But in a little while it may strike you as a small miracle that you have someone in your life, whose taste you admire (after all, this person loves you and your work), who will tell you the truth and help you stay on the straight and narrow, or help you find your way if you are lost.
Bird By Bird, Anne Lamott
I used to be very shy about my writing and never allowed anyone to read what I’d written. Subconsciously, by not letting anyone see my work, I felt that there was no way I could hear that it was “bad.” However, after a while, my writing was stuck in a rut and I couldn’t get anywhere with my creative work. Finally summoning up the courage, I sent one of my poems to a writing friend of mine to ask his opinion.

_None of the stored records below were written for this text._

Lemma sample_answer :
  goal_answer CompileSample.sat (program_model CompileSample.sat CompileSample.program (program_strata CompileSample.analysis)
    (edb false CompileSample.edges CompileSample.program)) CompileSample.question [1; 3].
Proof.
  assert (program_strata CompileSample.analysis = [[CompileSample.ancestor]]) as -> by (vm_compute; reflexivity).
  exists (fun v => if String.eqb v "x" then 1 else 3). split; [|done]. split.
  2:{ apply Forall_singleton. exists 1, 3. split_and!; [done|done|lia]. }
  exists [1; 3]. split; [|by repeat constructor]. right. split; [by left|]. intros J Hout Hcl.
  assert (forall x y, CompileSample.edges x (named_node_id CompileSample.parent) y 0 -> J (Edb CompileSample.parent) [x; y]) as Hedge.
  { intros x y He. apply Hout; [by intros ?%list_elem_of_singleton|]. split; [|by exists 0].
    intros (r & Hr & Hh). repeat (apply elem_of_cons in Hr as [->|Hr]); [done..|by apply elem_of_nil in Hr]. }
  assert (J CompileSample.ancestor [2; 3]) as H23.
  { eapply (Hcl _ [2; 3] (list_elem_of_here _ _)); [by left|]. exists (fun v => if String.eqb v "x" then 2 else 3).
    split; [|by repeat constructor]. apply Forall_singleton. exists [2; 3]. split; [|by repeat constructor].
    apply Hedge. split_and!; [done|done|by right]. }
  eapply (Hcl _ [1; 3] (list_elem_of_further _ _ _ (list_elem_of_here _ _))); [by left|].
  exists (fun v => if String.eqb v "x" then 1 else if String.eqb v "y" then 2 else 3).
  split; [|by repeat constructor]. repeat constructor.
  - exists [1; 2]. split; [|by repeat constructor]. apply Hedge. split_and!; [done|done|by left].
  - exists [2; 3]. split; [done|by repeat constructor].
Qed.

(** One step of iterating: another request on the way, the goal, or a failure. *)
Lemma iterating_step P M self response :
  iterating P M self ->
  (exists r self', datalog_step self response = Ok (Execute r, self') /\
     ((iterating P M self' /\ (cost P M self' < cost P M self)%nat) \/
      (state self' = State.Rows /\ r = main_query self' /\ (0 < cost P M self)%nat))) \/
  exists e, datalog_step self response = Err (Failed e).
Proof.
  intros Hi. pose proof Hi as (HP & HM & Hs). unfold datalog_step. unfold cost. destruct (state self) as [|i|i b r| | | |] eqn:Es; try done.
  - left. destruct (fixpoint_is_empty (fixpoint self)) eqn:He.
    + eexists _, _. split; [done|]. right. split_and!; [done|done|lia].
    + assert (0 < P)%nat as Hp.
      { unfold fixpoint_is_empty in He. destruct (phases (fixpoint self)); [done|]. cbn in HP. lia. }
      destruct (phase_at_ok P M self 0 Hi Hp) as [ph Hph]. unfold seed. rewrite Hph. cbn.
      eexists _, _. split; [done|]. left. split; [by split_and!|]. cbn -[Nat.mul Nat.sub]. nia.
  - left. set (self' := set_state _ _).
    assert (iterating P M self') as Hi'.
    { split_and!; [done|done|]. cbn. split_and!; [done|lia|lia|]. by destruct (rounds self). }
    destruct (phase_at_ok P M self' i Hi' Hs) as [ph Hph]. unfold step_once. rewrite Hph. cbn.
    eexists _, _. split; [done|]. left. split; [done|]. cbn -[Nat.mul Nat.sub]. lia.
  - destruct Hs as (Hip & Hr & Hne). cbn zeta. unfold record_round.
    destruct (last (rounds self)) as [l|] eqn:El; [|by apply last_None in El].
    cbn [mbind result_bind]. set (self1 := set_rounds _ _).
    assert (rounds self1 <> []) as Hne1.
    { cbn. intros Hz. apply (f_equal length) in Hz. rewrite length_insert in Hz. by destruct (rounds self). }
    assert (iterating P M (set_state self1 (State.Seeded i))) as Hi1 by (split_and!; cbn; done || lia).
    destruct (_ =? b).
    + left. unfold after_phase. change (fixpoint self1) with (fixpoint self). rewrite HP.
      destruct (Nat.ltb_spec (S i) P) as [Hlt|Hge].
      * destruct (phase_at_ok P M _ (S i) Hi1 Hlt) as [ph Hph]. unfold seed.
        change (phase_at self1 (S i)) with (phase_at (set_state self1 (State.Seeded i)) (S i)). rewrite Hph. cbn.
        eexists _, _. split; [done|]. left. split; [by split_and!|]. cbn -[Nat.mul Nat.sub].
        assert (P - S i = S (P - S (S i)))%nat as -> by lia. nia.
      * cbn. eexists _, _. split; [done|]. right. split_and!; [done|done|lia].
    + destruct (phase_at_ok P M _ i Hi1 Hip) as [ph Hph].
      change (phase_at (set_state self1 _) i) with (phase_at self1 i) in Hph.
      destruct (Nat.leb_spec (max_iterations (fixpoint self1)) r) as [Hle|Hlt].
      * right. rewrite Hph. cbn. by eexists.
      * left. unfold step_once.
        change (phase_at (set_state self1 (State.Stepped i (count_of (default [] response)) (S r))) i) with (phase_at self1 i).
        rewrite Hph. cbn. eexists _, _. split; [done|]. change (fixpoint self1) with (fixpoint self) in Hlt.
        left. split; [split_and!; [done|done|]; cbn; split_and!; [done|lia|lia|done]|].
        cbn -[Nat.mul Nat.sub]. lia.
Qed.

Lemma iterating_run P M self response w :
  iterating P M self ->
  exists n, (n <= cost P M self)%nat /\
  ((exists self' response' w', state self' = State.Rows /\
      forall fuel, run_loop (n + fuel) self response w = run_loop fuel self' (Some response') w') \/
   (exists e w', forall fuel, run_loop (S n + fuel) self response w = Some (Err (Failed e), w'))).
Proof.
  remember (cost P M self) as c eqn:Hc. revert self response w Hc.
  induction (lt_wf c) as [c _ IH]. intros self response w -> Hi.
  destruct (iterating_step P M self response Hi) as [(r & self' & Hs & Hnext)|(e & Hs)].
  2: { exists 0%nat. split; [lia|]. right. exists e, w. intros fuel. cbn. by rewrite Hs. }
  destruct (execute r w) as [[resp|e] w'] eqn:Hx.
  2: { exists 0%nat. split; [lia|]. right. exists e, w'. intros fuel. cbn. by rewrite Hs, Hx. }
  destruct Hnext as [[Hi' Hlt]|(Hrows & _ & Hpos)].
  - destruct (IH _ Hlt self' (Some resp) w' eq_refl Hi') as (n & Hn & Hrun).
    exists (S n). split; [lia|]. destruct Hrun as [(s2 & r2 & w2 & H2 & Hrun)|(e & w2 & Hrun)].
    + left. exists s2, r2, w2. split; [done|]. intros fuel. cbn [run_loop Nat.add]. cbn [step datalog_job].
      rewrite Hs, Hx. apply Hrun.
    + right. exists e, w2. intros fuel. change (S (S n) + fuel)%nat with (S (S n + fuel)).
      cbn [run_loop]. cbn [step datalog_job]. rewrite Hs, Hx. apply Hrun.
  - exists 1%nat. split; [lia|]. left. exists self', resp, w'. split; [done|]. intros fuel.
    cbn [run_loop Nat.add]. cbn [step datalog_job]. by rewrite Hs, Hx.
Qed.
End bounds.

(** C18: whatever the backend answers, a program leaves its fixpoint phases after at most
    [1 + p * (m + 2)] requests, for [p] phases and at most [m] rounds each (one at least): it
    then waits for the answer to its goal, or it has failed with an error of the backend or the
    iteration limit; it never panics. *)
Theorem fixpoint_bounded {OX : Oxrdf} {SD : StrDebug} {W : Type} `{!SyncBackend W}
    (c : Compiled) (caps : Capabilities) (w : W) :
  let p := length (phases (c_fixpoint c)) in
  let m := Nat.max 1 (max_iterations (c_fixpoint c)) in
  exists n, (n <= 1 + p * (m + 2))%nat /\
  ((exists job response w', state job = State.Rows /\
      forall fuel, run_loop (n + fuel) (DatalogJob_new c caps) None w = run_loop fuel job (Some response) w') \/
   (exists e w', forall fuel,
      run_loop (S n + fuel) (DatalogJob_new c caps) None w = Some (Err (Failed e), w'))).
Proof.
  cbn zeta. set (p := length _). set (m := Nat.max 1 _).
  destruct (iterating_run p m (DatalogJob_new c caps) None w) as (n & Hn & Hrun); [by split_and!|].
  exists n. split; [|exact Hrun]. etrans; [exact Hn|]. unfold cost. cbn. nia.
Qed.

(** ** A work table *)

(** What SQL statements do to the rows of a run, and what they return. *)
Class WorkTable (R : Type) `{Countable R} := {
  effect : string -> gset R -> gset R;
  answer : string -> gset R -> list (list SqlValue);
}.

Section work.
Context {OX : Oxrdf} {SD : StrDebug} {R : Type} `{HR : Countable R} {WT : WorkTable R}.
Implicit Types (X Y Z : gset R) (ph : FixpointPhase) (f : Fixpoint_).

Fixpoint exec_statements (l : list Statement) X : Response * gset R :=
  match l with
  | [] => ([], X)
  | s :: l =>
      let '(resp, X') := exec_statements l (effect (sql s) X) in
      (mkResultSet (answer (sql s) X) 0 :: resp, X')
  end.

#[local] Instance work_backend : SyncBackend (gset R) := {
  execute r X := let '(resp, X') := exec_statements (statements r) X in (Ok resp, X');
  capabilities _ := native;
  begin := no_transactions;
  commit := no_transactions;
  rollback := no_transactions;
}.

Definition apply_all (l : list string) X : gset R := foldl (fun X s => effect s X) X l.
Definition seeded (i : nat) ph X : gset R := apply_all (ph_seed ph) (if (i =? 0)%nat then ∅ else X).
Definition stepped ph : gset R -> gset R := apply_all (ph_step ph).

(** What the statements of a compiled program rely on. *)
Record work_statements (c : Compiled) : Prop := {
  ws_cleanup X : effect (cleanup (c_fixpoint c)) X = ∅;
  ws_count_effect X : effect (count (c_fixpoint c)) X = X;
  ws_count X : answer (count (c_fixpoint c)) X = [[SqlValue.Integer (Z.of_nat (size X))]];
  ws_goal X : effect (c_sql c) X = X;
  ws_grows ph s X : ph ∈ phases (c_fixpoint c) -> s ∈ ph_step ph -> X ⊆ effect s X;
  ws_mono ph s X Y : ph ∈ phases (c_fixpoint c) -> s ∈ ph_step ph -> X ⊆ Y -> effect s X ⊆ effect s Y;
}.

(** The least set that contains [Y] and that the phase's rules add nothing to. *)
Definition least_closed ph Y Z : Prop :=
  Y ⊆ Z /\ stepped ph Z ⊆ Z /\ forall Z', Y ⊆ Z' -> stepped ph Z' ⊆ Z' -> Z ⊆ Z'.
(** [k] rounds from [Y] reach a closed set, and no fewer. *)
Definition closes_after ph Y (k : nat) : Prop :=
  stepped ph (Nat.iter k (stepped ph) Y) ⊆ Nat.iter k (stepped ph) Y /\
  forall j, (j < k)%nat -> ~ stepped ph (Nat.iter j (stepped ph) Y) ⊆ Nat.iter j (stepped ph) Y.

(** The phases from the [i]th on, started from [X], reach [Z] in [ks] productive rounds each,
    within [m] rounds. *)
Inductive reaches (m : nat) : nat -> gset R -> list FixpointPhase -> list nat -> gset R -> Prop :=
  | reaches_nil i X : reaches m i X [] [] X
  | reaches_cons i X ph phs k ks Z Z' :
      least_closed ph (seeded i ph X) Z -> closes_after ph (seeded i ph X) k -> (k < Nat.max 1 m)%nat ->
      reaches m (S i) Z phs ks Z' -> reaches m i X (ph :: phs) (k :: ks) Z'.

Lemma exec_statements_app l1 l2 X :
  exec_statements (l1 ++ l2) X =
  let '(r1, X1) := exec_statements l1 X in let '(r2, X2) := exec_statements l2 X1 in (r1 ++ r2, X2).
Proof.
  revert X. induction l1 as [|s l1 IH]; intros X; cbn; [by destruct (exec_statements l2 X)|].
  rewrite IH. destruct (exec_statements l1 _) as [r1 X1]. by destruct (exec_statements l2 X1).
Qed.

Lemma exec_sql l X : (exec_statements (Statement_new <$> l) X).2 = apply_all l X.
Proof.
  revert X. induction l as [|s l IH]; intros X; [done|].
  change (apply_all (s :: l) X) with (apply_all l (effect s X)). rewrite <- IH. cbn [fmap list_fmap exec_statements].
  by destruct (exec_statements _ (effect _ X)).
Qed.

Section program.
Context (c : Compiled) (Hc : work_statements c).
Let f := c_fixpoint c.

(** The answer to a fixpoint request: whatever comes first, then the count of the rows. *)
Definition counted (resp : Response) X : Prop :=
  exists r1, resp = r1 ++ [mkResultSet [[SqlValue.Integer (Z.of_nat (size X))]] 0].

Lemma counted_count resp X : counted resp X -> count_of resp = Z.of_nat (size X).
Proof. intros [r1 ->]. unfold count_of. by rewrite last_snoc. Qed.

Lemma exec_count l X :
  exists resp, exec_statements ((Statement_new <$> l) ++ [Statement_new (count f)]) X = (resp, apply_all l X) /\
  counted resp (apply_all l X).
Proof.
  rewrite exec_statements_app. pose proof (exec_sql l X) as Hl.
  destruct (exec_statements (Statement_new <$> l) X) as [r1 X1]. cbn in Hl. subst X1. cbn. fold f.
  rewrite (ws_count_effect c Hc), (ws_count c Hc). eexists. split; [done|]. by exists r1.
Qed.

Lemma execute_seed i ph X :
  exists resp, execute (seed_request f i ph) X = (Ok resp, seeded i ph X) /\ counted resp (seeded i ph X).
Proof.
  unfold seed_request, seeded. cbn [execute work_backend statements Request_atomic].
  destruct (i =? 0)%nat; cbn [app exec_statements].
  - change (sql (Statement_new (cleanup f))) with (cleanup f). rewrite (ws_cleanup c Hc).
    destruct (exec_count (ph_seed ph) ∅) as (resp & -> & r1 & ->).
    eexists. split; [done|]. eexists (_ :: r1). done.
  - destruct (exec_count (ph_seed ph) X) as (resp & -> & Hn). by eexists.
Qed.

Lemma execute_step ph X :
  exists resp, execute (step_request f ph) X = (Ok resp, stepped ph X) /\ counted resp (stepped ph X).
Proof.
  unfold step_request. cbn [execute work_backend statements Request_atomic].
  destruct (exec_count (ph_step ph) X) as (resp & -> & Hn). by eexists.
Qed.

Lemma execute_goal X :
  execute (Request_read [Statement_new (c_sql c)]) X = (Ok [mkResultSet (answer (c_sql c) X) 0], X).
Proof. cbn. by rewrite (ws_goal c Hc). Qed.

Lemma execute_cleanup X :
  exists resp, execute (Request_atomic [Statement_new (cleanup f)]) X = (Ok resp, ∅).
Proof. cbn. fold f. rewrite (ws_cleanup c Hc). by eexists. Qed.

(** *** Rounds *)

Lemma stepped_grows ph X : ph ∈ phases f -> X ⊆ stepped ph X.
Proof.
  intros Hp. unfold stepped, apply_all. assert (forall s, s ∈ ph_step ph -> forall X, X ⊆ effect s X) as Hs.
  { intros s Hin Y. by apply (ws_grows c Hc ph). }
  revert X Hs. induction (ph_step ph) as [|s l IH]; intros X Hs; [done|]. cbn.
  etrans; [|apply IH]; [apply Hs; by left|]. intros s' Hin. apply Hs. by right.
Qed.

Lemma stepped_mono ph X Y : ph ∈ phases f -> X ⊆ Y -> stepped ph X ⊆ stepped ph Y.
Proof.
  intros Hp. unfold stepped, apply_all.
  assert (forall s, s ∈ ph_step ph -> forall X Y, X ⊆ Y -> effect s X ⊆ effect s Y) as Hs.
  { intros s Hin X' Y'. by apply (ws_mono c Hc ph). }
  revert X Y Hs. induction (ph_step ph) as [|s l IH]; intros X Y Hs HXY; [done|]. cbn.
  apply IH; [|by apply Hs; [left|]]. intros s' Hin. apply Hs. by right.
Qed.

Lemma iter_least ph Y Z k :
  ph ∈ phases f -> least_closed ph Y Z -> closes_after ph Y k -> Nat.iter k (stepped ph) Y = Z.
Proof.
  intros Hp (H1 & H2 & H3) [Hk _]. apply set_eq_subseteq. split.
  - clear Hk. induction k as [|k IH]; [done|]. cbn. etrans; [by apply stepped_mono|done].
  - apply H3; [|done]. clear Hk. induction k as [|k IH]; [done|]. cbn.
    etrans; [exact IH|]. by apply stepped_grows.
Qed.

Lemma size_stepped ph X :
  ph ∈ phases f -> Z.of_nat (size (stepped ph X)) = Z.of_nat (size X) <-> stepped ph X ⊆ X.
Proof.
  intros Hp. pose proof (stepped_grows ph X Hp) as Hg. split.
  - intros Hs%Nat2Z.inj. destruct (decide (stepped ph X ⊆ X)) as [|Hn]; [done|].
    assert (X ⊂ stepped ph X) as Hlt by done. apply subset_size in Hlt. lia.
  - intros Hs. f_equal. apply set_size_proper. apply set_equiv_subseteq. done.
Qed.

(** *** The run *)

Context (caps : Capabilities).

Definition job_at (s : State.t) (l : list nat) : DatalogJob :=
  mkDatalogJob c caps s (with_constants (c_constants c)) [] l.

(** The run from one state continues from another. *)
Definition goes (self : DatalogJob) (resp : option Response) X (self' : DatalogJob) (resp' : option Response) X' : Prop :=
  exists n, forall fuel, run_loop (n + fuel) self resp X = run_loop fuel self' resp' X'.

Lemma goes_trans s1 r1 X1 s2 r2 X2 s3 r3 X3 :
  goes s1 r1 X1 s2 r2 X2 -> goes s2 r2 X2 s3 r3 X3 -> goes s1 r1 X1 s3 r3 X3.
Proof.
  intros [n1 H1] [n2 H2]. exists (n1 + n2)%nat. intros fuel. by rewrite <- Nat.add_assoc, H1, H2.
Qed.

Lemma goes_step self resp X r self' resp' X' :
  datalog_step self resp = Ok (Execute r, self') -> execute r X = (Ok resp', X') ->
  goes self resp X self' (Some resp') X'.
Proof. intros Hs Hx. exists 1%nat. intros fuel. cbn [run_loop Nat.add step datalog_job]. by rewrite Hs, Hx. Qed.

He didn’t like it that much, offering some suggestions of what he thought it was missing. And that was fantastic! At that point, I recognized his criticisms as sincere suggestions and I thought about them in depth, but I didn’t feel like I’d suddenly lost all skill as a writer. To the contrary, I had fuel for how to improve my work.

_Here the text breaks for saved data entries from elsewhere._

(* ===== verification/RegistryFacts.v ===== *)
(** * The registry: what is written is read back, and nothing else changes it

    Registrations are read back from the quads that describe them, in any order and beside
    triples the registry does not use; an update that is not taken to touch the registry leaves
    its reading unchanged, whatever its templates produce; the problems of a registry are none
    exactly when every node it describes conforms to the registration shape. *)

From S2P Require Export Registry.

Section reading.
Context {OX : Oxrdf} {GD : GraphDisplay}.
Implicit Types (rows : list (list (option (@Term OX)))) (po : string * @Term OX).

(** ** What a row says *)

Definition row_says (row : list (option Term)) : option (string * (string * Term)) :=
  match row_at row 0, row_at row 1, row_at row 2 with
  | Some (TermNamedNode s), Some (TermNamedNode p), Some o => Some (s, (p, o))
  | _, _, _ => None
  end.

Lemma group_row_step m row : group_row m row = group_step row_says m row.
Proof.
  unfold group_row, group_step, row_says. destruct (row_at row 0) as [[]|]; try done.
  destruct (row_at row 1) as [[]|]; try done. by destruct (row_at row 2).
Qed.

Definition properties rows (s : string) : list (string * Term) := group_of row_says rows s.

Lemma groups_same rows rows' : (forall s, node_entries (s, properties rows s) = node_entries (s, properties rows' s)) ->
  entries_from_rows rows = entries_from_rows rows'.
Proof.
  intros H. unfold entries_from_rows. rewrite !(foldl_same group_row (group_step row_says)) by apply group_row_step.
  f_equal. by apply grouped_bind.
Qed.

(** ** Properties the reader ignores *)

Definition role_of po : option SchemaRole.t :=
  let '(p, o) := po in
  match o with TermNamedNode c => if String.eqb p rdf.TYPE then SchemaRole.from_class c else None | _ => None end.

Definition silent po : Prop := role_of po = None /\ forall s, read_prop s po = s.

Lemma node_entries_silent s l l' po : silent po -> node_entries (s, l ++ po :: l') = node_entries (s, l ++ l').
Proof.
  intros [Hr Hp]. unfold node_entries.
  assert (roles_of (l ++ po :: l') = roles_of (l ++ l')) as ->.
  { unfold roles_of. do 2 f_equal. rewrite !omap_app. f_equal. cbn. change (match po with (p, o) => _ end) with (role_of po). by rewrite Hr. }
  destruct (roles_of _); [done|]. rewrite !foldl_app. cbn [foldl]. by rewrite Hp.
Qed.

Finding someone to give you good feedback is crucial to improving your writing, but it’s also important to find someone who will give you genuine and honest feedback. As nice as it may feel, asking a friend who’s afraid to hurt your feelings and will only say good things about your work won’t help you to improve, to grow through any challenges you may be coming across as a writer. Good feedback sees both where you are right now and beyond to your potential.

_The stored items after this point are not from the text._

#[local] Opaque all_scope named_node_id v_ty v_sco v_spo v_eqc v_eqp v_dom v_rng.
(** The ids as variables that differ, so that no tactic evaluates a hash. *)
Ltac distinct_ids :=
  pose proof vocabulary_distinct as Hnd; revert Hnd;
  generalize all_scope v_ty v_sco v_spo v_eqc v_eqp v_dom v_rng; intros all ty sco spo eqc eqp dom rng Hnd;
  rewrite !NoDup_cons, !not_elem_of_cons in Hnd; destruct_and!.

Lemma distinct_vocabulary_holds : distinct_vocabulary.
Proof.
  pose proof vocabulary_distinct as Hnd. rewrite !NoDup_cons, !not_elem_of_cons in Hnd. unfold distinct_vocabulary. tauto.
Qed.

Lemma class_edges_closed k a b : tc (class_edge axiom k) a b <-> k = all_scope /\ a = 21 /\ b = 22.
Proof.
  assert (forall a b, class_edge axiom k a b <-> k = all_scope /\ a = 21 /\ b = 22) as Hedge.
  { intros a' b'. unfold class_edge, axiom. split; [|intros (-> & -> & ->); left; split; [done|by right]].
    distinct_ids.
    intros [[-> [H'|H']]|[[-> [H'|H']]|[-> [H'|H']]]]; destruct_and!; first [done|congruence]. }
  split; [|intros H; by apply tc_once, Hedge].
  induction 1 as [a b H|a b c H _ IH]; [by apply Hedge|apply Hedge in H as (-> & -> & ->)]. by destruct IH as (_ & ? & _).
Qed.

Lemma no_property_edges k a b : ~ prop_edge axiom k a b.
Proof.
  unfold prop_edge, axiom. distinct_ids.
  intros [[-> [H'|H']]|[[-> [H'|H']]|[-> [H'|H']]]]; destruct_and!; congruence.
Qed.

Lemma closed_rows kd k a b : (kd, k, a, b) ∈ closed <->
  k = all_scope /\ ((kd = tbox.CLASS /\ a = 21 /\ b = 22) \/ (kd = tbox.SUBJECT_TYPE /\ a = 5 /\ (b = 21 \/ b = 22))).
Proof.
  unfold closed. rewrite !elem_of_union, !elem_of_singleton, !pair_equal_spec. generalize all_scope. intros all. tauto.
Qed.

Lemma domain_axiom k q d : axiom k q v_dom d <-> k = all_scope /\ q = 5 /\ d = 21.
Proof.
  unfold axiom. distinct_ids. split; [|tauto].
  intros [-> [H'|H']]; destruct_and!; [by split_and!|congruence].
Qed.

Lemma range_axiom k q d : ~ axiom k q v_rng d.
Proof.
  unfold axiom. distinct_ids. intros [-> [H'|H']]; destruct_and!; congruence.
Qed.

Lemma closed_closure : is_closure closed axiom.
Proof.
  split; intros k a b; rewrite closed_rows.
  - rewrite class_edges_closed. generalize all_scope. intros all. split.
    + intros [-> [(_ & -> & ->)|(H & _)]]; [done|discriminate].
    + intros (_ & -> & -> & ->). split; [done|by left].
  - split; [intros [_ [(H & _)|(H & _)]]; discriminate|]. intros [_ H]. by apply tc_last in H as [? ?%no_property_edges].
  - unfold sub_row, class_row, constrained, constraining.
    repeat setoid_rewrite closed_rows. repeat setoid_rewrite domain_axiom. split.
    + intros [Hk [(H & _)|(_ & Ha & Hb)]]; [discriminate|]. exists 5, 21. split_and!; [|done..|].
      * left. split; [done|]. exists 21. by left.
      * destruct Hb as [Hb|Hb]; [left|right]; [split; [done|]; exists 5; by left|]. split; [done|]. left. by split_and!.
    + intros (q & d & Hq & (Hk & -> & ->) & Hd). split; [done|]. right. split; [done|]. split.
      * destruct Hq as [[? _]|[_ [(H & _)|(H & _)]]]; [done|discriminate..].
      * destruct Hd as [[? _]|[_ [(_ & _ & H)|(H & _)]]]; [by left|by right|discriminate].
  - split; [intros [_ [(H & _)|(H & _)]]; discriminate|]. intros (q & d & _ & H & _). by destruct (range_axiom k q d).
Qed.

Lemma axioms_plain : plain_axioms axiom.
Proof.
  intros k a b p Hp. split_and!; [apply no_property_edges..|rewrite domain_axiom; intros (_ & -> & _)|apply range_axiom].
  revert Hp. assert (bool_decide (5 ∈ [v_ty; v_sco; v_spo]) = false) as H by (vm_compute; done). intros Hp.
  by apply (bool_decide_eq_false_1 _ H).
Qed.
End ConcreteReason.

What does good feedback entail? It recognizes the positive, acknowledges your weak spots, and offers suggestions for improvement. Above all, honesty is key. When looking for the right person to give you feedback on your work, it may not be your best friend, your spouse, or your siblings. Instead, it should be a fellow writer you admire, a friend who never holds back his or her true feelings, or even a teacher. The goal of feedback isn’t to get validation that you’re a good writer (you are!), but to push you to improvement.
Daily Posters, how do you know when you’re getting good feedback? What about giving it?